The photograph shows seven smiling women, all obviously pregnant, wearing turnout gear and standing in front of a department’s engine. The women are not firefighters, but rather wives of firefighters in that department who are all expecting babies within a six-month period. The news story, a feel-good feature, talks about the current baby boom on the department and how a local commercial photographer decided to document it.
It’s a cute picture, but I couldn’t help but feel uneasy when I saw it – the same day an article I wrote about the importance of following NFPA 1851 for the maintenance of turnout gear was posted. My article covered the extensive lengths some departments go to for the purpose of protecting their members from the potential dangers of contaminated gear.

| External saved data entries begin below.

(* ===== verification/HTableSpec.v ===== *)
(** * htable: the table promises a finite map

    A client creates a table, sets, gets and deletes keys, and frees the table.
    Its answers are those of a finite map from keys to values, whatever the
    capacity and the collisions, and all the memory comes back. *)

From S2P Require Import Prelude HTable HTableInv HTableOps.
Import HTable.

Inductive hcommand :=
  | Set_ (k v : Z)
  | Get_ (k : Z)
  | Del_ (k : Z).

(** Keys are of type [uintptr_t]. *)
Definition key_ok (c : hcommand) : bool :=
  let k := match c with Set_ k _ | Get_ k | Del_ k => k end in (0 <=? k) && (k <? 2 ^ 64).

Section Client.
(** [malloc] chooses a block from the current memory; [malloc_buckets] says
    whether an array of that many bytes can be had. *)
Context (malloc : memory -> option loc) (malloc_buckets : Z -> bool).

Definition with_malloc {A} (k : option loc -> M memory A) : M memory A := a ← gets malloc; k a.

Definition hexec (fuel : nat) (h : option loc) (c : hcommand) : M memory (option Z) :=
  match c with
  | Set_ k v => with_malloc (fun a => htable_set fuel a h k v);; mret None
  | Get_ k => htable_get fuel h k
  | Del_ k => htable_del fuel h k;; mret None
  end.

Fixpoint hexec_all (fuel : nat) (h : option loc) (cs : list hcommand) : M memory (list (option Z)) :=
  match cs with
  | [] => mret []
  | c :: cs => a ← hexec fuel h c; rest ← hexec_all fuel h cs; mret (a :: rest)
  end.

Definition hclient (fuel : nat) (cap : Z) (cs : list hcommand) : M memory (option (list (option Z))) :=
  h ← with_malloc (fun a => htable_create fuel a malloc_buckets cap);
  match h with
  | None => mret None
  | Some h => r ← hexec_all fuel (Some h) cs; htable_free fuel fuel (Some h);; mret (Some r)
  end.

(** One command on a map; setting a new key does nothing where [malloc] fails. *)
Inductive hstep : hcommand -> gmap Z Z -> option Z -> gmap Z Z -> Prop :=
  | hset k v A : hstep (Set_ k v) A None (<[k := v]> A)
  | hset_fails k v A m : malloc m = None -> A !! k = None -> hstep (Set_ k v) A None A
  | hget k A : hstep (Get_ k) A (A !! k) A
  | hdel k A : hstep (Del_ k) A None (delete k A).

Inductive hsteps : list hcommand -> gmap Z Z -> list (option Z) -> gmap Z Z -> Prop :=
  | hsteps_nil A : hsteps [] A [] A
  | hsteps_cons c cs A a A1 r A2 : hstep c A a A1 -> hsteps cs A1 r A2 -> hsteps (c :: cs) A (a :: r) A2.

Hypothesis malloc_unused : forall m p, malloc m = Some p -> unused m p.

(** The table [h] holds the map [A]. *)
Definition holds (m0 m : memory) (h : loc) (cap : Z) (n : nat) (A : gmap Z Z) : Prop :=
  exists cs, table m0 m h cap cs /\ (length (concat cs) <= n)%nat /\
    forall k, 0 <= k -> contents cs cap k = A !! k.

Lemma hexec_wp m0 m h cap n A c fuel :
  holds m0 m h cap n A -> key_ok c = true -> (n < fuel)%nat ->
  wp (hexec fuel (Some h) c) (fun a m' => exists A', holds m0 m' h cap (S n) A' /\ hstep c A a A') m.
Proof.
  intros (cs & T & L & H) Hk Hf. unfold key_ok in Hk. destruct c as [k v|k|k]; cbn [hexec];
    apply andb_prop in Hk as [Hk _]; apply Z.leb_le in Hk; pose proof (H k Hk) as HA.
  - apply wp_bind, wp_bind, wp_gets. eapply (htable_set_wp T); [done|lia|by apply malloc_unused|].
    intros m' cs' T' L' H'. apply wp_ret. rewrite HA in H'. case_bool_decide as E.
    + exists A. split; [|destruct E; by eapply hset_fails]. exists cs'. split_and!; [done|lia|].
      intros k' Hk'. by rewrite H', H.
    + exists (<[k := v]> A). split; [|constructor]. exists cs'. split_and!; [done|lia|].
      intros k' Hk'. rewrite H'. destruct (Z.eqb_spec k' k) as [->|]; [by rewrite lookup_insert_eq|].
      by rewrite lookup_insert_ne, H.
  - eapply (htable_get_wp T); [done|lia|]. rewrite HA. exists A. split; [|constructor]. exists cs. split_and!; [done|lia|done].
  - apply wp_bind. eapply htable_del_wp; [done|done|lia|]. intros m' cs' T' L' H'. apply wp_ret.
    exists (delete k A). split; [|constructor]. exists cs'. split_and!; [done|lia|].
    intros k' Hk'. rewrite H'. destruct (Z.eqb_spec k' k) as [->|]; [by rewrite lookup_delete_eq|].
    by rewrite lookup_delete_ne, H.
Qed.

Lemma hexec_all_wp m0 m h cap n A cs fuel :
  holds m0 m h cap n A -> forallb key_ok cs = true -> (n + length cs < fuel)%nat ->
  wp (hexec_all fuel (Some h) cs) (fun r m' => exists A', holds m0 m' h cap (n + length cs) A' /\ hsteps cs A r A') m.
Proof.
  revert m n A. induction cs as [|c cs IH]; cbn [hexec_all forallb length]; intros m n A H Hk Hf.
  - apply wp_ret. exists A. rewrite Nat.add_0_r. split; [done|constructor].
  - apply andb_prop in Hk as [Hk1 Hk2]. apply wp_bind. eapply wp_mono; [eapply hexec_wp; [done|done|lia]|].
    intros a m1 (A1 & H1 & S1). apply wp_bind. eapply wp_mono; [eapply IH; [done|done|lia]|].
    intros r m2 (A2 & H2 & S2). apply wp_ret. exists A2.
    replace (n + S (length cs))%nat with (S n + length cs)%nat by lia. split; [done|by eapply hsteps_cons].
Qed.

(** C10: for every capacity below 2^61, and every sequence of [htable_set],
    [htable_get] and [htable_del] calls on any keys, on a table made by
    [htable_create] and released by [htable_free], no pointer is misused, every
    loop ends, the answers are those of a finite map from keys to values
    (collisions do not show; a new key is dropped only where [malloc] failed),
    and at the end the memory is exactly what it was. *)
Theorem htable_refines_map m0 cap cs fuel :
  0 < cap <= max_capacity -> forallb key_ok cs = true -> malloc_buckets (cap * 8) = true ->
  (Z.to_nat cap < fuel)%nat -> (length cs < fuel)%nat ->
  exists r, hclient fuel cap cs m0 = Some (r, m0) /\
    match r with
    | None => malloc m0 = None
    | Some answers => exists A, hsteps cs ∅ answers A
    end.
Proof.
  intros Hcap Hk Hm Hf1 Hf2.
  assert (wp (hclient fuel cap cs) (fun r m => m = m0 /\
    match r with None => malloc m0 = None | Some a => exists A, hsteps cs ∅ a A end) m0) as W.
  { unfold hclient. apply wp_bind, wp_bind, wp_gets. destruct (malloc m0) as [h|] eqn:E.
    2: { unfold htable_create. rewrite (proj2 (Z.eqb_neq cap 0)) by lia. by apply wp_ret, wp_ret. }
    eapply htable_create_wp; [done|by apply malloc_unused|done|done|]. intros m1 T1. apply wp_bind.
    assert (holds m0 m1 h cap 0 ∅) as H1.
    { eexists. split; [done|]. rewrite concat_replicate_nil. split; [done|]. intros k _. apply contents_nil. }
    eapply wp_mono; [by eapply hexec_all_wp|]. intros r m2 (A & (cs2 & T2 & L2 & _) & St).
    apply wp_bind. eapply htable_free_wp; [done|done|cbn in L2; lia|]. apply wp_ret. split; [done|eauto]. }
  destruct (wp_run _ _ _ W) as (r & m & E & -> & H). by exists r.
Qed.

End Client.

(** [htable_create] does not check the size it asks [malloc] for: at
    capacity 2^61 the bytes wrap to 0, and if [malloc(0)] returns a block the
    initialisation loop writes out of its bounds at once, whatever the fuel. *)
Theorem htable_create_overflow fuel h m :
  htable_create fuel (Some h) (fun _ => true) (2 ^ 61) m = None.
Proof.
  unfold htable_create. replace (buckets_bytes (2 ^ 61)) with 0 by reflexivity.
  replace (2 ^ 61 =? 0) with false by reflexivity. change (0 / 8) with 0. cbn [Z.to_nat replicate].
  set (cap := 2 ^ 61). unfold mbind, M_bind, modify.
  set (m1 := Mem _ _). replace (init_loop fuel h 0 m1) with (@None (unit * memory)); [done|].
  assert (get_table h m1 = Some (HT cap [], m1)) as G.
  { unfold get_table, mbind, M_bind, gets. unfold m1. cbn [tables]. by rewrite lookup_insert_eq. }
  destruct fuel as [|fuel]; [done|]. cbn [init_loop]. unfold mbind, M_bind. rewrite G. cbn [capacity].
  replace (0 <? cap) with true by reflexivity. unfold set_bucket, mbind, M_bind. by rewrite G.
Qed.

(** An allocator with three blocks, the lowest free one first. *)
Definition three_blocks (m : memory) : option loc :=
  List.find (fun p => bool_decide (unused m p)) [1; 2; 3].

Lemma hblocks_unused m p : three_blocks m = Some p -> unused m p.
Proof. intros H. apply List.find_some in H as [_ H]. by apply bool_decide_eq_true in H. Qed.

Lemma htable_refines_map_witness :
  let cs := [Set_ 5 50; Set_ 9 90; Get_ 5; Set_ 5 51; Set_ 7 70; Get_ 7; Del_ 5; Get_ 5; Get_ 9; Set_ 7 70; Get_ 7] in
  hclient three_blocks (fun _ => true) 12 4 cs (Mem ∅ ∅)
    = Some (Some [None; None; Some 50; None; None; None; None; None; Some 90; None; Some 70], Mem ∅ ∅)
  /\ exists r, hclient three_blocks (fun _ => true) 12 4 cs (Mem ∅ ∅) = Some (r, Mem ∅ ∅) /\
    match r with
    | None => three_blocks (Mem ∅ ∅) = None
    | Some answers => exists A, hsteps three_blocks cs ∅ answers A
    end.
Proof.
  intros cs. split; [vm_compute; reflexivity|].
  apply (htable_refines_map three_blocks (fun _ => true) hblocks_unused (Mem ∅ ∅) 4 cs 12).
  - unfold max_capacity. lia.
  - vm_compute. reflexivity.
  - reflexivity.
  - vm_compute. lia.
  - vm_compute. lia.
Defined.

These practices include required on-scene decontamination while still wearing full PPE and limiting where turnout gear can be stored or transported, both on and off duty.
Is operational bunker gear potentially hazardous due to its exposure to toxic products of combustion as well as other contaminants that are common in the firefighter’s work environment? Do some of these risks linger even if the gear is cleaned on a regular basis? The answer to these questions is clearly yes, based on the research that has been done, the standards that have been written, and the polices developed by many fire departments that limit their members’ contact with this gear.
Yet still there is a steady stream of photographs using operational turnout gear as a prop for commercial photography: pregnant women posing in it, children snuggling up in it, nursing mothers cradling infants against it.
Adjusting the bar of what’s considered safe in the fire service
When I first expressed my concerns about the recent photograph via an online forum, I expected some pushback, and I got it. About half the comments said the photo was no big deal, it was only positive for those involved, and that I should lighten up.
Others shared concern for the issues I raised about health and safety in the handling of operational bunker gear, pointing out that once the gear is used in hazardous environments, it is never truly clean and free of contaminants, even when washed on a regular basis.
Were any of those women harmed by wearing their husbands’ bunker gear around the station for an hour or so? Almost certainly – and hopefully – not. The issue here is not about any individual, but rather about creating a consistent culture of health and safety in the fire service.
One of the main arguments made in support of such photographs is that the chance of any danger from a short exposure is small, and besides, people have been taking such pictures for generations, and there’s no evidence of any real harm being done.
But that same argument could be used for many things that were once common practice but are no longer acceptable for firefighters: wearing day boots, riding the tailboard, working overhaul without PPE, to name a few.
Project a consistent firefighter safety message
Emergency services leaders know a lot more about potential hazards from firefighting than they did decades ago. This knowledge has led to big changes, such as cancer presumption laws in many states and also to new policies and practices when it comes to handling and maintaining protective gear. So why would it make sense for a department to reprimand a firefighter for taking bunker gear into the station dorm against department policy, but be perfectly OK with that same firefighter dressing up his five-year-old in his bunker gear for a birthday party?
Is it fun to have your kids dress up like firefighters and pose for pictures? Of course – such photos may be valuable keepsakes and cherished memories. But those photos should be staged and taken within the health and safety guidelines that are in place for the handling of gear and equipment.
The fact that civilians – both children and adults – may want to dress up in firefighting gear is easily addressed. If you want to accommodate them, simply buy additional turnout gear in appropriate sizes (there are facsimiles available that are lighter, less expensive and look like the real thing). Keep it clean and separate from operational gear, and let people have fun with it.
But if you want firefighters and members of the community to understand and respect the hazards that are attached to the job, then you must project a consistent message and attitude about safety in all areas. Operational bunker gear is either potentially hazardous or it isn’t. You can’t have it both ways.